El sábado por la mañana cometieron el último hecho inseguridad. Pero ya los tenían marcados por una serie de asaltos en la misma zona cercana a la Feria de Guaymallén. Estaban fuera de control. Efectivos de la Unidad Especial de Patrullaje (UEP) trabajaron el caso luego de un llamado al 911 de dos víctimas abordadas en el cruce de Chacabuco y lateral Norte de Acceso Este y lograron atrapar a los dos sospechosos luego de un operativo cerrojo que incluyó persecución. Les incautaron un arma de fuego calibre 32 y algunos elementos de valor que acaban de sustraer.
Sus prendas de vestir fueron del dato clave para primero ubicarlos en la vía pública y después relacionarlos con otros casos similares ocurridos en las últimas dos semanas.
Los dos presuntos autores de los hechos fueron identificados rápidamente con el biométrico. Se trata de un hombre y una mujer que presentaban el mismo domicilio. Las descripciones físicas que hicieron las víctimas de los atracos fueron determinantes para ubicarlos mientras escapaban por una calle.
“La mujer nunca se sacaba la campera, dato que sirvió para cotejar con otros asaltos”, describió una fuente policial que aportó en detalle cómo se produjo la detención de los sospechosos una hora después de la llamada al CEO.

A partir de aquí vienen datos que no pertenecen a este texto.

(** A name that is not in the table. *)
Lemma jump_unknown cs j : Forall (answers mem begin) cs → check_path (cs, j) = true →
  (∀ e, e ∈ header_table → e.1.1 ≠ tolower <$> name) →
  jump mem begin end_ (move begin j) = HnOk HDR_OTHER_T (Z.of_nat (length name)) (colon + 1).
Proof.
  intros Hcs Hc Hun. cbn [check_path] in Hc.
  assert (Hlong : ∀ n s, word cs n = Some s → forallb lc s = true → n <= Z.of_nat (length name)).
  { intros n s Hw Hlc. apply name_long. intros i Hi. destruct (word_lc cs n s Hcs Hw i Hi) as (c & Hs & ->).
    rewrite forallb_forall in Hlc. apply Hlc, list_elem_of_In. by eapply list_elem_of_lookup_2. }
  assert (Hname : ∀ ty len, match word cs len with
             | Some n => (0 <? len) && forallb lc n && in_table n ty | None => false end = true →
           0 < len ∧ len < Z.of_nat (length name)).
  { intros ty len H. destruct (word cs len) as [n|] eqn:Hw; [|done].
    apply andb_prop in H as [[H0 Hlc]%andb_prop Hin]. split; [lia|].
    pose proof (Hlong len n Hw Hlc). destruct (decide (len = Z.of_nat (length name))) as [->|]; [|lia].
    exfalso. apply (word_name cs n Hcs) in Hw; [|done]. unfold in_table in Hin. apply existsb_exists in Hin as (e & He' & Heq).
    apply andb_prop in Heq as [Heq%bool_decide_eq_true _]. apply (Hun e); [by apply list_elem_of_In|congruence]. }
  assert (Hclosed : ∀ len, 0 < len < Z.of_nat (length name) → existsb (closes len) cs = true → False).
  { intros len Hlen H. apply existsb_exists in H as (x & Hx & H). apply list_elem_of_In in Hx.
    eapply Forall_forall in Hcs; [|exact Hx].
    pose proof (name_short len ltac:(lia) (closes_sound mem Hmem begin x len Hcs H)). lia. }
  destruct j as [t l p|t l p|t l p|o]; cbn [move jump].
  - apply andb_prop in Hc as [H1%Hname H2]. by destruct (Hclosed _ H1 H2).
  - apply andb_prop in Hc as [H1%Hname H2]. by destruct (Hclosed _ H1 H2).
  - apply andb_prop in Hc as [H1%Hname H2]. apply orb_prop in H2 as [->%Z.eqb_eq|H2]; [|by destruct (Hclosed _ H1 H2)].
    unfold dc_cont. destruct (Z.leb_spec end_ (begin + l)); [lia|].
    destruct (lookup_lt_is_Some_2 name (Z.to_nat l)) as [c Hcl]; [lia|].
    apply name_byte in Hcl as [Hm Hp]. rewrite Z2Nat.id in Hm by lia. rewrite Hm.
    destruct (plain_sep c Hp) as [-> Hne]. destruct (Z.eqb_spec c (chr ":")) as [->|_]; [done|].
    apply other_from. lia.
  - apply andb_prop in Hc as [H0 Hc]. destruct (word cs o) as [s|] eqn:Hw; [|done].
    pose proof (Hlong o s Hw Hc). apply other_from. lia.
Qed.
End named.

(** Recognition of a header name, in the form the proofs about whole fields use. *)
Lemma parse_hname2_spec mem begin end_ name ws :
  (∀ a, 0 <= mem a < 256) → forallb plain name = true → forallb is_ws ws = true →
  text_at mem begin (name ++ ws ++ [58]) → begin + Z.of_nat (length name + length ws) < end_ →
  4 <= end_ - begin →
  ∃ p, parse_hname2 mem begin end_ = HnOk (hdr_type_of name ws) (Z.of_nat (length name)) p ∧
       after_colon mem begin name ws p.
Proof.
  intros Hmem Hplain Hws Ht He Hlen. unfold parse_hname2. destruct (Z.ltb_spec (end_ - begin) 4); [lia|].
  destruct (run_path mem Hmem begin first_switch 0) as (cs & j & Hin & Hcs & Hrun). rewrite Z.add_0_r in Hrun. rewrite Hrun.
  pose proof paths_checked as Hpc. rewrite forallb_forall in Hpc. specialize (Hpc (cs, j)).
  apply list_elem_of_In in Hin as Hin'. apply Hpc in Hin'. apply andb_prop in Hin' as [Hchk Hoff]. cbn [fst] in Hoff.
  unfold hdr_type_of. destruct (list_find _ header_table) as [[k [[n ty] strict]]|] eqn:Hf.
  - apply list_find_Some in Hf as (Hk & Hn & _). cbn [fst] in Hn. subst n.
    pose proof table_checked as Htc. cbv zeta in Htc. rewrite allb_true, Forall_forall in Htc.
    specialize (Htc _ (list_elem_of_lookup_2 _ _ _ Hk)). cbn [fst snd] in Htc.
    destruct (allb lc (tolower <$> name)) eqn:Hlc; [|done]. apply allb_true in Hlc.
    assert (Hlc' : forallb lc (tolower <$> name) = true).
    { apply forallb_forall. intros x Hx. rewrite Forall_forall in Hlc. by apply Hlc, list_elem_of_In. }
    rewrite allb_true, Forall_forall in Htc. specialize (Htc (separator ws)).
    rewrite allb_true, Forall_forall in Htc.
    assert (Hsep : separator ws ∈ [58; 32; 9]).
    { apply list_elem_of_In. simpl. destruct (separator_cases ws Hws) as [[-> _]|[-> | ->]]; auto. }
    specialize (Htc Hsep (cs, j) Hin). cbn [fst] in Htc.
    assert (Hposs : allb (possible (tolower <$> name) (separator ws)) cs = true).
    { apply allb_true, Forall_forall. intros y Hy. eapply (possible_sound mem Hmem begin end_ name ws Hplain Hws Ht He); [done|done| |].
      - rewrite forallb_forall in Hoff. apply list_elem_of_In in Hy. specialize (Hoff y Hy). lia.
      - rewrite Forall_forall in Hcs. by apply Hcs. }
    rewrite Hposs in Htc.
    destruct (jump_good mem Hmem begin end_ name ws Hplain Hws Ht He ty strict cs j Hcs Htc) as (p & Hp & Ha).
    exists p. split; [|done]. rewrite Hp. f_equal. f_equal.
    unfold separator. destruct ws as [|c t]; cbn [head]; [by destruct strict|].
    destruct (Z.eqb_spec c 9) as [->|Hc]; [by rewrite bool_decide_eq_true_2|]. rewrite bool_decide_eq_false_2; [done|congruence].
  - exists (begin + Z.of_nat (length name + length ws) + 1). split; [|by left].
    apply (jump_unknown mem Hmem begin end_ name ws Hplain Hws Ht He cs j Hcs Hchk).
    intros e He'. apply list_find_None in Hf. rewrite Forall_forall in Hf. by apply Hf.
Qed.

(** The table evaluated: the flag of an entry is [end_compared] of its name, and the two
    spellings of Accept-Disposition are not among the other names. *)
Lemma known_names_checked e : e ∈ known_names →
  end_compared e.1.1 = e.2 ∧ e.1.1 ≠ acceptdisposition_name ∧ e.1.1 ≠ acceptdisposition_key.
Proof.
  assert (H : forallb (λ e, bool_decide (end_compared e.1.1 = e.2 ∧ e.1.1 ≠ acceptdisposition_name ∧
    e.1.1 ≠ acceptdisposition_key)) known_names = true) by (by vm_compute).
  rewrite forallb_forall in H. intros He%list_elem_of_In. by apply (bool_decide_eq_true_1 _), H.
Qed.

(** The types given are the documented ones, with two exceptions. *)
Lemma hdr_type_of_documented name ws :
  let n := tolower <$> name in
  hdr_type_of name ws =
    if bool_decide (n = acceptdisposition_name) then HDR_OTHER_T
    else if bool_decide (n = acceptdisposition_key) then HDR_ACCEPTDISPOSITION_T
    else if end_compared n && bool_decide (head ws = Some 9) then HDR_OTHER_T
    else documented_type n.
Proof.
  intros n. unfold hdr_type_of, documented_type, header_table. fold n. clearbody n.
  destruct (list_find (λ e, e.1.1 = n) known_names) as [[k [[x ty] strict]]|] eqn:Hf.
  - erewrite !list_find_app_l by done. pose proof Hf as (Hk & Hx & _)%list_find_Some. cbn [fst] in Hx. subst x.
    destruct (known_names_checked _ (list_elem_of_lookup_2 _ _ _ Hk)) as (He & H1 & H2). cbn [fst snd] in *.
    by rewrite (bool_decide_eq_false_2 _ H1), (bool_decide_eq_false_2 _ H2), He.
  - rewrite !list_find_app_r by done.
    assert (Hs : end_compared n = false).
    { apply bool_decide_eq_false_2. intros (e & He & E)%list_elem_of_omap. apply list_find_None in Hf.
      rewrite Forall_forall in Hf. destruct (e.2); [|done]. injection E as E. by apply (Hf e He). }
    rewrite Hs. cbn [andb list_find fst snd]. destruct (decide (n = acceptdisposition_name)) as [->|Hn1]; [done|].
    destruct (decide (n = acceptdisposition_key)) as [->|Hn2]; [done|].
    rewrite (bool_decide_eq_false_2 _ Hn1), (bool_decide_eq_false_2 _ Hn2), !decide_False by congruence. done.
Qed.

(** C11. The name of a header field is recognised: when the buffer has, within its end, a name
    of characters that are neither blanks, control characters nor colons, then spaces and
    tabs, then a colon, [parse_hname2] returns a type, the length of the name, and the pointer
    after the colon, one byte further when that byte is a space or zero and the name is To or
    Content-Length.  The type depends on the name in lower case.  It is the one that the
    comments of hf.h document for it (or the type of unknown headers), with two exceptions
    where the code departs from them: Accept-Disposition is unknown, because the constants
    of keys.h spell acceptadisposition, and that name has its type; and the names whose end
    is compared in one word with the next character (Via, t, Call-ID, Contact, Expires and the others
    of [end_compared]) are unknown when a tab follows them. *)
Theorem parse_hname2_correct mem begin end_ name ws :
  (∀ a, 0 <= mem a < 256) → forallb plain name = true → forallb is_ws ws = true →
  text_at mem begin (name ++ ws ++ [58]) → begin + Z.of_nat (length name + length ws) < end_ →
  4 <= end_ - begin →
  (∃ p, parse_hname2 mem begin end_ = HnOk (hdr_type_of name ws) (Z.of_nat (length name)) p ∧
        after_colon mem begin name ws p) ∧
  let n := tolower <$> name in
  hdr_type_of name ws =
    if bool_decide (n = acceptdisposition_name) then HDR_OTHER_T
    else if bool_decide (n = acceptdisposition_key) then HDR_ACCEPTDISPOSITION_T
    else if end_compared n && bool_decide (head ws = Some 9) then HDR_OTHER_T
    else documented_type n.
Proof. intros. split; [by apply parse_hname2_spec|apply hdr_type_of_documented]. Qed.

La información a la que accedió El Sol sostiene que los señalados autores de los hechos familiares: se trata de los primos hermanos Ulises Ezequiel Bazán Castillo -con pasado carcelario- y Brenda Sol Bazán Carrizo, oriundos de una propiedad de calle Guanacache del citado departamento.

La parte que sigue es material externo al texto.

(* ===== verification/ViaParser.v ===== *)
(** * ViaParser: the parser of Via headers (parser/parse_via.c)

    [parse_via] reads the body of a Via header: protocol, version, transport, host, port,
    parameters and comment, for each of the bodies separated by commas.  It has four
    loops: the protocol ([w_step]), the rest of a body ([v_step]), and in
    [parse_via_param] the name ([n_step]) and the value ([f_step]) of a parameter.  A
    pointer is its address and [NULL] is 0. *)

From stdpp Require Import prelude list strings.
From Stdlib Require Import ZArith Lia Ascii.
From S2P Require Import Prelude CString UriParser Numbers HdrNames HdrBodies ToParser.

(** ** States *)

Inductive via_state :=
  | F_HOST | P_HOST | L_PORT | F_PORT | P_PORT | L_PARAM | F_PARAM | P_PARAM
  | L_VIA | F_VIA | F_COMMENT | P_COMMENT | F_IP6HOST | P_IP6HOST
  | F_CRLF | F_LF | F_CR | END_OF_HEADER
  | F_SIP | SIP1 | SIP2 | FIN_SIP | L_VER | F_VER | VER1 | VER2 | FIN_VER
  | UDP1 | UDP2 | FIN_UDP | TCP_TLS1 | TCP2 | FIN_TCP | TLS2 | FIN_TLS
  | SCTP1 | SCTP2 | SCTP3 | FIN_SCTP | WS1 | WS_WSS | FIN_WS | FIN_WSS
  | OTHER_PROTO | L_PROTO | F_PROTO
  | L_VALUE | F_VALUE | P_VALUE | P_STRING
  | HIDDEN1 | HIDDEN2 | HIDDEN3 | HIDDEN4 | HIDDEN5 | TTL1 | TTL2
  | BRANCH1 | BRANCH2 | BRANCH3 | BRANCH4 | BRANCH5
  | MADDR1 | MADDR2 | MADDR3 | MADDR4
  | RECEIVED1 | RECEIVED2 | RECEIVED3 | RECEIVED4 | RECEIVED5 | RECEIVED6 | RECEIVED7
  | RPORT1 | RPORT2 | RPORT3 | ALIAS1 | ALIAS2 | ALIAS3 | ALIAS4
  | FIN_HIDDEN | FIN_TTL | FIN_BRANCH | FIN_MADDR | FIN_RECEIVED | FIN_RPORT | FIN_I | FIN_ALIAS
  | GEN_PARAM | PARAM_ERROR.
#[export] Instance via_state_eq_dec : EqDecision via_state.
Proof. solve_decision. Defined.

(** The types of the parameters are the final states of their names, with the same
    codes. *)
Abbreviation PARAM_HIDDEN := FIN_HIDDEN.
Abbreviation PARAM_TTL := FIN_TTL.
Abbreviation PARAM_BRANCH := FIN_BRANCH.
Abbreviation PARAM_MADDR := FIN_MADDR.
Abbreviation PARAM_RECEIVED := FIN_RECEIVED.
Abbreviation PARAM_RPORT := FIN_RPORT.
Abbreviation PARAM_I := FIN_I.
Abbreviation PARAM_ALIAS := FIN_ALIAS.

(** [struct via_param] *)
Record via_param := ViaParam {
  vp_type : via_state;
  vp_name : str;
  vp_value : str;
  vp_start : Z;
  vp_size : Z
}.

Definition vp_set_type (q : via_state) (p : via_param) :=
  ViaParam q (vp_name p) (vp_value p) (vp_start p) (vp_size p).
Definition vp_name_at (a : Z) (p : via_param) :=
  ViaParam (vp_type p) (at_ (vp_name p) a) (vp_value p) (vp_start p) (vp_size p).
Definition vp_name_upto (a : Z) (p : via_param) :=
  ViaParam (vp_type p) (upto (vp_name p) a) (vp_value p) (vp_start p) (vp_size p).
Definition vp_set_value (v : str) (p : via_param) :=
  ViaParam (vp_type p) (vp_name p) v (vp_start p) (vp_size p).
Definition vp_value_upto (a : Z) (p : via_param) := vp_set_value (upto (vp_value p) a) p.
Definition vp_size_upto (a : Z) (p : via_param) :=
  ViaParam (vp_type p) (vp_name p) (vp_value p) (vp_start p) (i32 (a - vp_start p)).

(** ** Parameters *)

(** The states and the parameter [parse_via_param] works on. *)
Record np := NP { n_st : via_state; n_saved : via_state; n_param : via_param }.

Inductive n_out :=
  | NGo (x : np)        (** the next character *)
  | NFind (x : np)      (** [find_value] *)
  | NEnd (x : np)       (** [endofparam] and [endofvalue] *)
  | NEndVia (x : np)    (** [end_via] *)
  | NErr.               (** [parse_error] *)

Definition is_crlf (q : via_state) : bool :=
  match q with F_LF | F_CR | F_CRLF => true | _ => false end.

Definition n_goto (q : via_state) (x : np) : np := NP q (n_saved x) (n_param x).
Definition n_save (q : via_state) (x : np) : np := NP (n_st x) q (n_param x).
Definition n_map (f : via_param → via_param) (x : np) : np := NP (n_st x) (n_saved x) (f (n_param x)).
Definition n_header_end (x : np) : n_out := NEndVia (n_goto END_OF_HEADER x).

(** The end of a name at [tmp]: its type is the state, or [GEN_PARAM]. *)
Definition n_named (ty : via_state) (tmp : Z) : np → np :=
  n_map (λ p, vp_name_upto tmp (vp_set_type ty p)).
Definition n_sized (tmp : Z) : np → np := n_map (vp_size_upto tmp).

(** The letters of the known names: the state after the first letter of a name, and
    after a letter inside it. *)
Definition name_first (c : byte) : via_state :=
  let c := tolower c in
  if c =? chr "h" then HIDDEN1 else if c =? chr "i" then FIN_I
  else if c =? chr "t" then TTL1 else if c =? chr "m" then MADDR1
  else if c =? chr "a" then ALIAS1 else if c =? chr "r" then RECEIVED1
  else if c =? chr "b" then BRANCH1 else GEN_PARAM.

Por lo que comentaron las fuentes, la pareja perpetró, al menos, once asaltos en dos semanas con el mismo modus operandi: atacar en la vía pública, amenazar con el arma de fuego y llevarse todas las pertenencias que podían de las víctimas.

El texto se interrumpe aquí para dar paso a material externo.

(** A loop that stops without an error, and the loop that looks for more: both work
    through the same fields. *)
Lemma ph_loop_resume n : ∀ al m tmp f1 f2 wk m1 tmp1 al1,
  0 <= f2 < 2 ^ 64 → ph_loop mem n al m tmp f1 wk = PhSkip m1 tmp1 al1 →
  tmp <= tmp1 ∧ msg_end m1 = msg_end m ∧
  ∀ k, (dist tmp1 (msg_end m1) <= k)%nat →
    ph_loop mem (n + k) al m tmp (Z.lor f1 f2) wk = ph_loop mem k al1 m1 tmp1 f2 wk.
Proof.
  assert (Hstop : ∀ n al m tmp f1 f2 wk, (tmp <? msg_end m) && unsatisfied f1 m = false →
    ∀ k, (dist tmp (msg_end m) <= k)%nat →
    ph_loop mem (n + k) al m tmp (Z.lor f1 f2) wk = ph_loop mem k al m tmp f2 wk).
  { intros n0 al m tmp f1 f2 wk Hc k Hk. destruct (Z.ltb_spec tmp (msg_end m)); [|by rewrite !ph_loop_stop by done].
    cbn [andb] in Hc. apply negb_false_iff, Z.eqb_eq in Hc. rewrite ph_loop_satisfied by done.
    rewrite Nat.add_comm. apply ph_loop_more; [done|]. by apply ph_loop_ends. }
  induction n as [|n IH]; intros al m tmp f1 f2 wk m1 tmp1 al1 Hf2; cbn [ph_loop].
  - destruct (_ && _) eqn:Hc; [done|]. intros [= <- <- <-]. split; [lia|]. split; [done|]. by apply (Hstop 0%nat).
  - destruct (_ && _) eqn:Hc.
    2:{ intros [= <- <- <-]. split; [lia|]. split; [done|]. by apply (Hstop (S n)). }
    apply andb_prop in Hc as [Ht Hu].
    destruct (pkg_alloc al) as [[|] al0] eqn:Hal; [|done].
    destruct (get_hdr_field_aux mem al0 tmp (msg_end m) wk) as [[| |hf rest] al2] eqn:Hg; [done| |].
    + intros [= <- <- <-]. split; [lia|]. split; [done|]. intros k Hk. cbn [ph_loop Nat.add].
      rewrite Ht, land_lor_satisfied, negb_andb, Hu. cbn [andb orb]. rewrite Hal, Hg.
      assert (Hall : Z.land f2 (parsed_flag (add_flag (with_eoh m tmp) HDR_EOH_T)) =? f2 = true).
      { apply Z.eqb_eq. cbn [parsed_flag add_flag with_flag with_eoh]. apply Z.bits_inj'. intros i Hi. rewrite Z.land_spec, Z.lor_spec.
        change (HDR_T2F HDR_EOH_T) with (Z.ones 64). rewrite Z.testbit_ones_nonneg by lia.
        destruct (Z.ltb_spec i 64); [by rewrite orb_true_r, andb_true_r|].
        rewrite (Z.bits_above_log2 f2 i); [done|lia|]. destruct (decide (f2 = 0)) as [->|]; [simpl; lia|].
        assert (Z.log2 f2 < 64) by (apply Z.log2_lt_pow2; lia). lia. }
      destruct k; cbn [ph_loop]; rewrite Hall; cbn [negb]; by rewrite andb_false_r.
    + destruct (add_hdr m hf) as [m'|] eqn:Ha; [|done]. intros Hrun.
      apply (IH al2 m' rest f1 f2 wk m1 tmp1 al1 Hf2) in Hrun as (Hle & He & Hk).
      apply get_hdr_field_advances in Hg as Hadv. apply add_hdr_frame in Ha as Hframe. destruct Hframe as (He' & _ & _).
      split; [lia|]. split; [congruence|]. intros k Hk'. cbn [ph_loop Nat.add].
      rewrite Ht, land_lor_satisfied, negb_andb, Hu. cbn [andb orb]. rewrite Hal, Hg, Ha. by apply Hk.
Qed.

Cómo fue la caída de los sospechosos
Todo comenzó el sábado a las 8, cuando una chica de 22 años y un joven de 25 fueron asaltados en Chacabuco y Lateral Norte del Acceso Este, en Guaymallén. Policías tomaron contacto con las víctimas y contaron que fueron abordadas por una pareja y que el varón había amenazado con arma de fuego “tipo pistola”.
Luego de robarles a la mujer una mochila, DNI, tarjetas de crédito y débito, licencia de conducir, 10 mil pesos y elementos de higiene y un celular Motorola G51 dorado con vidrio templado trizado y un par de zapatillas blancas deportivas, respectivamente, los autores del asalto se dieron a la fuga por calle Turín hacia el Este. Un policía que se encontraba de servicio extraordinario en la Feria del Este fue quien dio a la novedad.



Las víctimas agregaron que la mujer “rubia” que los abordó vestía una campera roja y el hombre una prenda similar pero negra. Con esos aportes, policías de la UEP comenzaron a buscar a los malvivientes en dos movilidades policiales y los ubicaron cerca de su domicilio. Ambos se percataron de la presencia policial e intentaron darse a la fuga. Sin embargo, fueron interceptados a los pocos metros.
Durante la requisa, les encontraron la pistola al hombre y un par de teléfonos celulares. Los efectivos hicieron un rastrillaje en la zona y encontraron una mochila que habían descartado cuando comenzó a la persecución, elementos de valor que eran de las víctimas y que fueron incautados.
Cuando identificaron a los sospechosos, los efectivos y también ayudantes fiscales detallaron que habían sido denunciados en, al menos, once asaltos con el mismo modus operandi en jurisdicción de Comisaría 35ª en los últimos quince días, por lo que quedaron a disposición de la Unidad Fiscal de Robos y Hurtos.